Only the lines below starting at the one containing "Normalize.v" and ending at the one containing "InvestigationController.v" belong in the answer, each copied exactly.
*** The records ***
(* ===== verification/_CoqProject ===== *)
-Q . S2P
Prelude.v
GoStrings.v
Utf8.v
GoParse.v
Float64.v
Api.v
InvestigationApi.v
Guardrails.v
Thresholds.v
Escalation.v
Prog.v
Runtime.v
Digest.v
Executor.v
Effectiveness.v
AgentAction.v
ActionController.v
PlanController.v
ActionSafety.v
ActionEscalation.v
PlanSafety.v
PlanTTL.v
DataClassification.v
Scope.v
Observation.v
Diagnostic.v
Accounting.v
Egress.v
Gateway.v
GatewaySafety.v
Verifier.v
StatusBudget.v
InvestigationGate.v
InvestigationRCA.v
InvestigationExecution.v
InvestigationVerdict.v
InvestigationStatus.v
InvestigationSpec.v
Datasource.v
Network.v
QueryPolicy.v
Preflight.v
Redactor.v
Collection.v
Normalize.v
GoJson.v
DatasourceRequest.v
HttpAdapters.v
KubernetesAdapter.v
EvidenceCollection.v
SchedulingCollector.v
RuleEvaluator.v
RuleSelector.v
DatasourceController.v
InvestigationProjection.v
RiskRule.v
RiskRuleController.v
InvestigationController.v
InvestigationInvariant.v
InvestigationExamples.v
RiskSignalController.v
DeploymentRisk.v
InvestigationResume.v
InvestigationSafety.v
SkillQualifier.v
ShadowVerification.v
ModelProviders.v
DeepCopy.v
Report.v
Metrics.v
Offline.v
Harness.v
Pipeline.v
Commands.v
*** End of The records ***
- **Solution to this exercise**:
Normalize.v
GoJson.v
DatasourceRequest.v
HttpAdapters.v
KubernetesAdapter.v
EvidenceCollection.v
SchedulingCollector.v
RuleEvaluator.v
RuleSelector.v
DatasourceController.v
InvestigationProjection.v
RiskRule.v
RiskRuleController.v
InvestigationController.v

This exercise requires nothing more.